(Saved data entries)
■ ■ ■
(* ===== verification/Socket.v ===== *)
(** * Sockets ([lib/core/socket])

    The table of socket plug-ins with the three built-in back ends
    ([kylin_socket_plugin.c]), the list of live sockets ([kylin_socket.c]) and
    the back ends themselves ([plugin/kylin_socket_{tcp,udp,unix}.c]).

    A socket is an object of the heap, 144 bytes, and so are the private data
    of the back ends and the connections.  A system call is answered by a
    function of the calls so far; what the system stores through the pointers
    of a call is an argument too.  The functions of a plug-in somebody else
    registers are arguments.  The constants are those of Linux. *)

From S2P Require Import Prelude Errors Bytes Mem MathVal KList Plugin.

Definition KYLIN_SOCK_SERVER_TCP : Z := 0.
Definition KYLIN_SOCK_SERVER_UDP : Z := 1.
Definition KYLIN_SOCK_SERVER_UNIX : Z := 2.
Definition KYLIN_SOCK_SERVER_MAX : Z := 0x0F.
Definition KYLIN_SOCK_CLIENT_TCP : Z := 0x10.
Definition KYLIN_SOCK_CLIENT_UDP : Z := 0x11.
Definition KYLIN_SOCK_CLIENT_UNIX : Z := 0x12.
Definition KYLIN_SOCK_MAX : Z := 0x20.

(** A function of a plug-in: one of a built-in back end, or of the caller. *)
Inductive impl := Tcp | Udp | Unix | User (a : Z).

(** [None] is a NULL pointer. *)
Record ksock_reg_t := mk_reg {
  r_create : option impl; r_destroy : option impl; r_connect : option impl; r_accept : option impl;
  r_recv : option impl; r_send : option impl;
  r_conn_count : option impl; r_conn_get_first : option impl; r_conn_get_next : option impl; r_conn_destroy : option impl;
  r_get_sockfd : option impl; r_init : option impl; r_fini : option impl;
}.
Abbreviation ksock_plugin_t := (plugin ksock_reg_t).
Definition no_reg : ksock_reg_t := mk_reg None None None None None None None None None None None None None.

(** ** The system *)
Inductive syscall :=
| SysSocket (domain type : Z)
| SysSetsockopt (fd level name : Z)
| SysGetfl (fd : Z)
| SysSetfl (fd flags : Z)
| SysBind (fd : Z) (addr : Z * Z) (len : Z)
| SysListen (fd backlog : Z)
| SysConnect (fd : Z) (addr : Z * Z) (len : Z)
| SysAccept (fd : Z)
| SysRecv (fd len : Z)
| SysRecvfrom (fd len : Z)
| SysSend (fd : Z) (bs : list Z)
| SysSendto (fd : Z) (bs : list Z) (addr : Z * Z) (len : Z)
| SysUnlink (path : Z * Z)
| SysClose (fd : Z).

(** The value the last call of a history returns, [errno] after it, the bytes
    it received, the address it stored and that address' length. *)
Record system := mk_system {
  answer : list syscall -> Z;
  errno : list syscall -> Z;
  received : list syscall -> list Z;
  peer : list syscall -> list Z;
  peer_len : list syscall -> Z;
}.

Record sst := mk_sst { sid : Z; slist : Z; splugin : list ksock_plugin_t; sheap : KList.st; hist : list syscall }.

Definition on_heap {A} (f : M KList.st A) : M sst A := fun s =>
  match f (sheap s) with
  | Ok (x, h) => Ok (x, mk_sst (sid s) (slist s) (splugin s) h (hist s))
  | Ub => Ub
  | OutOfFuel => OutOfFuel
  end.
Definition smem {A} (f : M mem A) : M sst A := on_heap (on_mem f).

Definition lift {A} (o : outcome A) : M sst A := fun s =>
  match o with Ok a => Ok (a, s) | Ub => Ub | OutOfFuel => OutOfFuel end.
■ ■ ■
Problem description
Every entry is to be repeated precisely as it stands.

Exercise response
(* ===== verification/Socket.v ===== *)
(** * Sockets ([lib/core/socket])

    The table of socket plug-ins with the three built-in back ends
    ([kylin_socket_plugin.c]), the list of live sockets ([kylin_socket.c]) and
    the back ends themselves ([plugin/kylin_socket_{tcp,udp,unix}.c]).

    A socket is an object of the heap, 144 bytes, and so are the private data
    of the back ends and the connections.  A system call is answered by a
    function of the calls so far; what the system stores through the pointers
    of a call is an argument too.  The functions of a plug-in somebody else
    registers are arguments.  The constants are those of Linux. *)

From S2P Require Import Prelude Errors Bytes Mem MathVal KList Plugin.

Definition KYLIN_SOCK_SERVER_TCP : Z := 0.
Definition KYLIN_SOCK_SERVER_UDP : Z := 1.
Definition KYLIN_SOCK_SERVER_UNIX : Z := 2.
Definition KYLIN_SOCK_SERVER_MAX : Z := 0x0F.
Definition KYLIN_SOCK_CLIENT_TCP : Z := 0x10.
Definition KYLIN_SOCK_CLIENT_UDP : Z := 0x11.
Definition KYLIN_SOCK_CLIENT_UNIX : Z := 0x12.
Definition KYLIN_SOCK_MAX : Z := 0x20.

(** A function of a plug-in: one of a built-in back end, or of the caller. *)
Inductive impl := Tcp | Udp | Unix | User (a : Z).

(** [None] is a NULL pointer. *)
Record ksock_reg_t := mk_reg {
  r_create : option impl; r_destroy : option impl; r_connect : option impl; r_accept : option impl;
  r_recv : option impl; r_send : option impl;
  r_conn_count : option impl; r_conn_get_first : option impl; r_conn_get_next : option impl; r_conn_destroy : option impl;
  r_get_sockfd : option impl; r_init : option impl; r_fini : option impl;
}.
Abbreviation ksock_plugin_t := (plugin ksock_reg_t).
Definition no_reg : ksock_reg_t := mk_reg None None None None None None None None None None None None None.

(** ** The system *)
Inductive syscall :=
| SysSocket (domain type : Z)
| SysSetsockopt (fd level name : Z)
| SysGetfl (fd : Z)
| SysSetfl (fd flags : Z)
| SysBind (fd : Z) (addr : Z * Z) (len : Z)
| SysListen (fd backlog : Z)
| SysConnect (fd : Z) (addr : Z * Z) (len : Z)
| SysAccept (fd : Z)
| SysRecv (fd len : Z)
| SysRecvfrom (fd len : Z)
| SysSend (fd : Z) (bs : list Z)
| SysSendto (fd : Z) (bs : list Z) (addr : Z * Z) (len : Z)
| SysUnlink (path : Z * Z)
| SysClose (fd : Z).

(** The value the last call of a history returns, [errno] after it, the bytes
    it received, the address it stored and that address' length. *)
Record system := mk_system {
  answer : list syscall -> Z;
  errno : list syscall -> Z;
  received : list syscall -> list Z;
  peer : list syscall -> list Z;
  peer_len : list syscall -> Z;
}.

Record sst := mk_sst { sid : Z; slist : Z; splugin : list ksock_plugin_t; sheap : KList.st; hist : list syscall }.

Definition on_heap {A} (f : M KList.st A) : M sst A := fun s =>
  match f (sheap s) with
  | Ok (x, h) => Ok (x, mk_sst (sid s) (slist s) (splugin s) h (hist s))
  | Ub => Ub
  | OutOfFuel => OutOfFuel
  end.
Definition smem {A} (f : M mem A) : M sst A := on_heap (on_mem f).

Definition lift {A} (o : outcome A) : M sst A := fun s =>
  match o with Ok a => Ok (a, s) | Ub => Ub | OutOfFuel => OutOfFuel end.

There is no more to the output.